Viktorija e Virginia, le figlie di Sinisa Mihajlovic, sono sempre rimaste accanto al loro papà
LA MALATTIA – Viktorija, 23 anni, è la più grande dei cinque figli avuti dall’allenatore del Bologna con Arianna, con cui è sposato da 25 anni. Ha appena scritto un libro su di lui, Sinisa, mio padre, in uscita il 19 maggio.
E al Corriere della Sera, ora che l’incubo della malattia del padre, la leucemia, è terminato ricorda come tutto cominciò: “Tutti noi eravamo in Sardegna al mare e lui a Bologna.
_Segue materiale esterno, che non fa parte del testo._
(* ===== verification/Config.v ===== *)
(** * Config: configuration and negotiated parameters ([connection/config.rs]) *)

From coqutil Require Import Datatypes.RecordSetters.
From S2P Require Import Prelude Errors Seq PacketTypes Handshake KeyMaterial Time.
Import TriangleBracketNotations.

Inductive KeySize : Type := Aes128 | Aes192 | Aes256.

Definition key_size_bytes (k : KeySize) : nat :=
  match k with Aes128 => 16 | Aes192 => 24 | Aes256 => 32 end.

Definition to_field (k : KeySize) : EncryptionField :=
  match k with Aes128 => EfAes128 | Aes192 => EfAes192 | Aes256 => EfAes256 end.

Record EncryptionSettings : Type := MkEncSettings {
  es_passphrase : list byte; es_key_size : KeySize; es_cipher : CipherMode }.

Record FecConfig : Type := MkFecConfig { fc_group_size : nat }.

Record Config : Type := MkConfig {
  cfg_latency : Duration;
  cfg_mtu : Z;
  cfg_flow_window : Z;
  cfg_stream_id : option (list byte);
  cfg_encryption : option EncryptionSettings;
  cfg_max_bw : Z;
  cfg_km_refresh_rate : Z;
  cfg_fec : option FecConfig;
  cfg_connect_timeout : Duration;
  cfg_peer_idle_timeout : Duration;
  cfg_linger : Duration;
}.

Definition config_default : Config := {|
  cfg_latency := dur_from_millis 120;
  cfg_mtu := 1500;
  cfg_flow_window := 25600;
  cfg_stream_id := None;
  cfg_encryption := None;
  cfg_max_bw := 0;
  cfg_km_refresh_rate := 0;
  cfg_fec := None;
  cfg_connect_timeout := dur_from_secs 3;
  cfg_peer_idle_timeout := dur_from_secs 5;
  cfg_linger := dur_from_secs 3;
|}.

Definition MIN_LATENCY : Duration := dur_from_millis 20.
Definition MIN_MTU : Z := 76.
Definition MAX_MTU : Z := 1500.
Definition MIN_FLOW_WINDOW : Z := 32.
Definition MIN_PASSPHRASE : nat := 10.
Definition MAX_PASSPHRASE : nat := 79.
Definition MIN_CONNECT_TIMEOUT : Duration := dur_from_millis 100.
Definition MIN_PEER_IDLE_TIMEOUT : Duration := dur_from_secs 1.

#[export] Instance set_cfg_latency : Setter cfg_latency.
Proof. mk_setter cfg_latency. Defined.
#[export] Instance set_cfg_mtu : Setter cfg_mtu.
Proof. mk_setter cfg_mtu. Defined.
#[export] Instance set_cfg_flow_window : Setter cfg_flow_window.
Proof. mk_setter cfg_flow_window. Defined.
#[export] Instance set_cfg_stream_id : Setter cfg_stream_id.
Proof. mk_setter cfg_stream_id. Defined.
#[export] Instance set_cfg_encryption : Setter cfg_encryption.
Proof. mk_setter cfg_encryption. Defined.
#[export] Instance set_cfg_max_bw : Setter cfg_max_bw.
Proof. mk_setter cfg_max_bw. Defined.
#[export] Instance set_cfg_km_refresh_rate : Setter cfg_km_refresh_rate.
Proof. mk_setter cfg_km_refresh_rate. Defined.
#[export] Instance set_cfg_fec : Setter cfg_fec.
Proof. mk_setter cfg_fec. Defined.
#[export] Instance set_cfg_connect_timeout : Setter cfg_connect_timeout.
Proof. mk_setter cfg_connect_timeout. Defined.
#[export] Instance set_cfg_peer_idle_timeout : Setter cfg_peer_idle_timeout.
Proof. mk_setter cfg_peer_idle_timeout. Defined.
#[export] Instance set_cfg_linger : Setter cfg_linger.
Proof. mk_setter cfg_linger. Defined.

(** The builders.  A [u32] or [u64] argument is in range by its type. *)
Definition with_latency (latency : Duration) (c : Config) : Config := c <| cfg_latency := latency |>.
Definition with_mtu (mtu : Z) (c : Config) : Config := c <| cfg_mtu := mtu |>.
Definition with_flow_window (packets : Z) (c : Config) : Config := c <| cfg_flow_window := packets |>.
Definition with_stream_id (stream_id : list byte) (c : Config) : Config :=
  c <| cfg_stream_id := Some stream_id |>.
Definition with_passphrase (passphrase : list byte) (c : Config) : Config :=
  c <| cfg_encryption := Some (MkEncSettings passphrase Aes128 Ctr) |>.
Definition with_encryption (encryption : EncryptionSettings) (c : Config) : Config :=
  c <| cfg_encryption := Some encryption |>.
Definition with_max_bw (bytes_per_second : Z) (c : Config) : Config := c <| cfg_max_bw := bytes_per_second |>.
Definition with_km_refresh_rate (packets : Z) (c : Config) : Config := c <| cfg_km_refresh_rate := packets |>.
Definition with_fec (fec : FecConfig) (c : Config) : Config := c <| cfg_fec := Some fec |>.
Definition with_connect_timeout (timeout : Duration) (c : Config) : Config := c <| cfg_connect_timeout := timeout |>.
Definition with_peer_idle_timeout (timeout : Duration) (c : Config) : Config := c <| cfg_peer_idle_timeout := timeout |>.
Definition with_linger (linger : Duration) (c : Config) : Config := c <| cfg_linger := linger |>.

Definition config_validate (c : Config) : res ConfigError unit :=
  if cfg_latency c <? MIN_LATENCY
  then Err (LatencyTooLow (clamp u64_max (as_millis MIN_LATENCY))) else
  if negb ((MIN_MTU <=? cfg_mtu c) && (cfg_mtu c <=? MAX_MTU))
  then Err (MtuOutOfRange (cfg_mtu c)) else
  if cfg_flow_window c <? MIN_FLOW_WINDOW
  then Err (FlowWindowTooSmall MIN_FLOW_WINDOW) else
  _ ← match cfg_encryption c with
      | Some enc =>
          let len := length (es_passphrase enc) in
          if negb ((MIN_PASSPHRASE <=? len)%nat && (len <=? MAX_PASSPHRASE)%nat)
          then Err (PassphraseLength len) else Ok tt
      | None => Ok tt
      end;
  if cfg_connect_timeout c <? MIN_CONNECT_TIMEOUT then Err ConnectTimeoutTooLow else
  if cfg_peer_idle_timeout c <? MIN_PEER_IDLE_TIMEOUT then Err PeerIdleTimeoutTooLow else
  Ok tt.

Record Negotiated : Type := MkNegotiated {
  ng_peer_socket_id : SocketId;
  ng_peer_initial_seq : SeqNumber;
  ng_latency : Duration;
  ng_encryption : EncryptionField;
}.

#[export] Instance negotiated_eq_dec : EqDecision Negotiated.
Proof. solve_decision. Defined.

(** ** What validation guarantees *)

Record config_valid (c : Config) : Prop := {
  cv_latency : MIN_LATENCY <= cfg_latency c;
  cv_mtu : MIN_MTU <= cfg_mtu c <= MAX_MTU;
  cv_window : MIN_FLOW_WINDOW <= cfg_flow_window c;
  cv_passphrase : forall e, cfg_encryption c = Some e ->
    (MIN_PASSPHRASE <= length (es_passphrase e) <= MAX_PASSPHRASE)%nat;
  cv_connect : MIN_CONNECT_TIMEOUT <= cfg_connect_timeout c;
  cv_idle : MIN_PEER_IDLE_TIMEOUT <= cfg_peer_idle_timeout c;
}.

Lemma config_validate_ok c : config_validate c = Ok tt <-> config_valid c.
Proof.
  unfold config_validate. split.
  - destruct (Z.ltb_spec (cfg_latency c) MIN_LATENCY); [done|].
    destruct (Z.leb_spec MIN_MTU (cfg_mtu c)); [|done].
    destruct (Z.leb_spec (cfg_mtu c) MAX_MTU); [|done]. cbn [negb andb].
    destruct (Z.ltb_spec (cfg_flow_window c) MIN_FLOW_WINDOW); [done|].
    destruct (cfg_encryption c) as [e|] eqn:Ee.
    + destruct (Nat.leb_spec MIN_PASSPHRASE (length (es_passphrase e))); [|done].
      destruct (Nat.leb_spec (length (es_passphrase e)) MAX_PASSPHRASE); [|done].
      cbn [negb andb mbind res_bind].
      destruct (Z.ltb_spec (cfg_connect_timeout c) MIN_CONNECT_TIMEOUT); [done|].
      destruct (Z.ltb_spec (cfg_peer_idle_timeout c) MIN_PEER_IDLE_TIMEOUT); [done|].
      intros _. constructor; try done. intros e' ?. simplify_eq. done.
    + cbn [mbind res_bind].
      destruct (Z.ltb_spec (cfg_connect_timeout c) MIN_CONNECT_TIMEOUT); [done|].
      destruct (Z.ltb_spec (cfg_peer_idle_timeout c) MIN_PEER_IDLE_TIMEOUT); [done|].
      intros _. constructor; try done. intros e' ?. simplify_eq.
  - intros [H1 [H2 H2'] H3 H4 H5 H6].
    rewrite (proj2 (Z.ltb_ge _ _)), (proj2 (Z.leb_le _ _)), (proj2 (Z.leb_le _ _)),
      (proj2 (Z.ltb_ge _ MIN_FLOW_WINDOW)) by done. cbn [negb andb].
    destruct (cfg_encryption c) as [e|] eqn:Ee.
    + destruct (H4 e eq_refl) as [Ha Hb].
      rewrite (proj2 (Nat.leb_le _ _) Ha), (proj2 (Nat.leb_le _ _) Hb). cbn [negb andb mbind res_bind].
      by rewrite !(proj2 (Z.ltb_ge _ _)).
    + cbn [mbind res_bind]. by rewrite !(proj2 (Z.ltb_ge _ _)).
Qed.

(** What each error says about the configuration. *)
Definition violates (c : Config) (e : ConfigError) : Prop :=
  match e with
  | LatencyTooLow ms => ms = 20 /\ cfg_latency c < MIN_LATENCY
  | MtuOutOfRange mtu => mtu = cfg_mtu c /\ ~ (MIN_MTU <= mtu <= MAX_MTU)
  | FlowWindowTooSmall min => min = MIN_FLOW_WINDOW /\ cfg_flow_window c < min
  | PassphraseLength len => exists enc, cfg_encryption c = Some enc /\
      len = length (es_passphrase enc) /\ ~ (MIN_PASSPHRASE <= len <= MAX_PASSPHRASE)%nat
  | ConnectTimeoutTooLow => cfg_connect_timeout c < MIN_CONNECT_TIMEOUT
  | PeerIdleTimeoutTooLow => cfg_peer_idle_timeout c < MIN_PEER_IDLE_TIMEOUT
  end.

Lemma config_validate_violates c e : config_validate c = Err e -> violates c e.
Proof.
  unfold config_validate.
  destruct (Z.ltb_spec (cfg_latency c) MIN_LATENCY); [by intros [= <-]|].
  destruct (Z.leb_spec MIN_MTU (cfg_mtu c)), (Z.leb_spec (cfg_mtu c) MAX_MTU); cbn [negb andb];
    try (intros [= <-]; split; [done|lia]).
  destruct (Z.ltb_spec (cfg_flow_window c) MIN_FLOW_WINDOW); [by intros [= <-]|].
  assert (forall r : res ConfigError unit, r = (if cfg_connect_timeout c <? MIN_CONNECT_TIMEOUT
      then Err ConnectTimeoutTooLow else
      if cfg_peer_idle_timeout c <? MIN_PEER_IDLE_TIMEOUT then Err PeerIdleTimeoutTooLow else Ok tt) ->
    r = Err e -> violates c e) as Htail.
  { intros r ->. destruct (Z.ltb_spec (cfg_connect_timeout c) MIN_CONNECT_TIMEOUT); [by intros [= <-]|].
    by destruct (Z.ltb_spec (cfg_peer_idle_timeout c) MIN_PEER_IDLE_TIMEOUT); [intros [= <-]|]. }
  destruct (cfg_encryption c) as [enc|] eqn:Ee; [|by apply Htail].
  destruct (Nat.leb_spec MIN_PASSPHRASE (length (es_passphrase enc))),
    (Nat.leb_spec (length (es_passphrase enc)) MAX_PASSPHRASE); cbn [negb andb];
    try (intros [= <-]; exists enc; split; [done|split; [done|lia]]).
  by apply Htail.
Qed.

Lemma config_validate_no_crash c : config_validate c <> Crash.
Proof. unfold config_validate. by repeat case_match. Qed.

(** The three outcomes of validation, as the entry points meet them. *)
Lemma config_validate_cases c :
  (exists e, config_validate c = Err e /\ violates c e) \/ (config_validate c = Ok tt /\ config_valid c).
Proof.
  destruct (config_validate c) as [[]|e|] eqn:E.
  - right. split; [done|]. by apply config_validate_ok.
  - left. exists e. split; [done|]. by apply config_validate_violates.
  - by apply config_validate_no_crash in E.
Qed.

(** A valid configuration breaks none of the rules. *)
Lemma config_valid_violates c e : config_valid c -> ~ violates c e.
Proof.
  intros [] H. destruct e; cbn in H; try lia. destruct H as (enc & He & -> & Hn). by apply Hn, cv_passphrase0.
Qed.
Ha telefonato a mamma, che ha un carattere forte e gli ha detto subito “stai tranquillo, ce la faremo”. Poi mamma l’ha detto a noi, a me per ultima, perché sa che non controllo le emozioni e che ho la fobia degli ospedali. Da sempre, la mia paura più grande era che mamma o papà stessero male. Mia sorella è venuta a chiamarmi e aveva la faccia sconvolta. Ho pensato di aver fatto io qualcosa di male. Non capivo cosa. Papà era uno sportivo, giocava a Paddle tre ore di seguito, era inimmaginabile che stesse male”.
LA REAZIONE DISPERATA – Rammenta di essersi accasciata a terra. Non riusciva a crederci che fosse capitato ancora a lui, cresciuto poverissimo sotto le bombe in Serbia: “Ho urlato, pianto, spaccato tutto. E desideravo solo essere figlia unica, perché pensavo che quello era un dolore troppo grande per i miei fratelli. La parola leucemia, per me, significava morte certa”.
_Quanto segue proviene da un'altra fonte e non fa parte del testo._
(* ===== verification/Event.v ===== *)
(** * Event: the output vocabularies and the counters
    ([connection/event.rs], [stats.rs]) *)

From S2P Require Import Prelude Errors Reject Seq PacketTypes Handshake KeyMaterial Time Config.

Inductive Event : Type :=
  | EvConnected (n : Negotiated)
  | EvDataReceived (message : list byte)
  | EvFailed (e : ConnectionError)
  | EvClosed
  | EvKeyRefreshNeeded (key_size : nat).

Inductive TimerId : Type :=
  | TiHandshake | TiAck | TiNak | TiExp | TiTsbpd | TiSndPacing | TiLinger
  | TiKeepalive | TiPeerIdle.

Inductive Output : Type :=
  | SendDatagram (bytes : list byte)
  | SetTimer (id : TimerId) (after : Duration)
  | ClearTimer (id : TimerId).

#[export] Instance event_eq_dec : EqDecision Event.
Proof. solve_decision. Defined.
#[export] Instance timer_id_eq_dec : EqDecision TimerId.
Proof. solve_decision. Defined.
#[export] Instance output_eq_dec : EqDecision Output.
Proof. solve_decision. Defined.

Record Stats : Type := MkStats {
  st_packets_sent : Z; st_bytes_sent : Z;
  st_packets_retransmitted : Z; st_bytes_retransmitted : Z;
  st_packets_received : Z; st_bytes_received : Z;
  st_packets_dropped : Z; st_packets_dropped_sent : Z;
  st_packets_duplicate : Z; st_packets_undecryptable : Z; st_packets_recovered : Z;
  st_rtt_us : Z; st_rtt_var_us : Z; st_flight_size : Z; st_recv_buffer_packets : Z;
  st_recv_rate_pps : Z; st_recv_rate_bps : Z; st_link_capacity_pps : Z;
  st_acks_sent : Z; st_acks_received : Z; st_naks_sent : Z; st_naks_received : Z;
  st_send_buffer_packets : Z; st_latency_ms : Z; st_packets_dropped_full : Z;
}.

Definition stats_default : Stats :=
  MkStats 0 0 0 0 0 0 0 0 0 0 0 0 0 0 0 0 0 0 0 0 0 0 0 0 0.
LA PRUDENZA – Dice che ora lui sta bene, ma riflette sul fatto che la leucemia “è una malattia infida, non puoi mai dirti fuori pericolo. Dipende da che leucemia hai. Però papà è stato forte e fortunato, perché ha sopportato tre cicli di chemio, ha trovato un midollo compatibile e fatto il trapianto, e non si è mai perso d’animo”.
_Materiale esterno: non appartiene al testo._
(** ** Timers *)

Definition on_keepalive_timer (now : Instant) (c : Connection) : panicky Connection :=
  if negb (is_connected (cn_state c)) then Ret c else
  c ← resend_pending_km now c;
  c ← if KEEPALIVE_PERIOD <=? since now (cn_last_sent c)
      then emit_control CbKeepalive now c else Ret c;
  Ret (push_output (SetTimer TiKeepalive KEEPALIVE_PERIOD) c).

Definition on_ack_timer (now : Instant) (c : Connection) : panicky Connection :=
  if negb (is_connected (cn_state c)) then Ret c else
  let c := push_output (SetTimer TiAck ACK_INTERVAL) c in
  let ack_point := rb_received_ack_point (cn_recv_buffer c) in
  let avail := available_recv_buffer c in
  if bool_decide (cn_last_acked_point c = Some ack_point)
     && bool_decide (cn_last_acked_avail c = Some avail)
  then Ret c else
  let ack_number := cn_next_ack_number c in
  let c := c <| cn_next_ack_number := wrap32 (ack_number + 1) |>
             <| cn_pending_acks ::= fun l => l ++ [(ack_number, now)] |> in
  let c := if (MAX_PENDING_ACKS <? length (cn_pending_acks c))%nat
           then c <| cn_pending_acks ::= drop 1 |> else c in
  let c := c <| cn_last_acked_point := Some ack_point |>
             <| cn_last_acked_avail := Some avail |> <| cn_packets_since_ack := 0 |> in
  let '(packets_recv_rate, receiving_rate) := delivery_rate (cn_rate c) in
  let ack := MkAck ack_number ack_point
    (AckFull (micros_u32 (rtt_rtt (cn_rtt c))) (micros_u32 (rtt_var (cn_rtt c))) avail
       packets_recv_rate (peak_rate (cn_rate c)) receiving_rate) in
  let c := c <| cn_stats -> st_acks_sent ::= bump 1 |> in
  emit_control (CbAck ack) now c.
UN SERGENTE – La sua, spiega, è sempre stata una famiglia molto unita. E papà era il “sergente Sinisa”, con regole precise a tavola come sulla scuola: “Una volta, dopo due settimane chiusa in casa a giugno perché avevo preso due debiti a scuola, lo imploro di farmi uscire e lui: vai sul balcone”. Ma allo stesso tempo uno che per far sorridere i figli faceva il clown in casa.
IL CAMBIAMENTO – Ora nasconde meno i suoi sentimenti: “È più empatico. Si commuove per il messaggio di un amico e, prima, mi abbracciava, ma il dialogo non c’era, mentre ora parliamo. Un giorno, gli ho dato lo sciroppo, lui ha fatto “aaah” e si è lasciato imboccare come un bimbo”.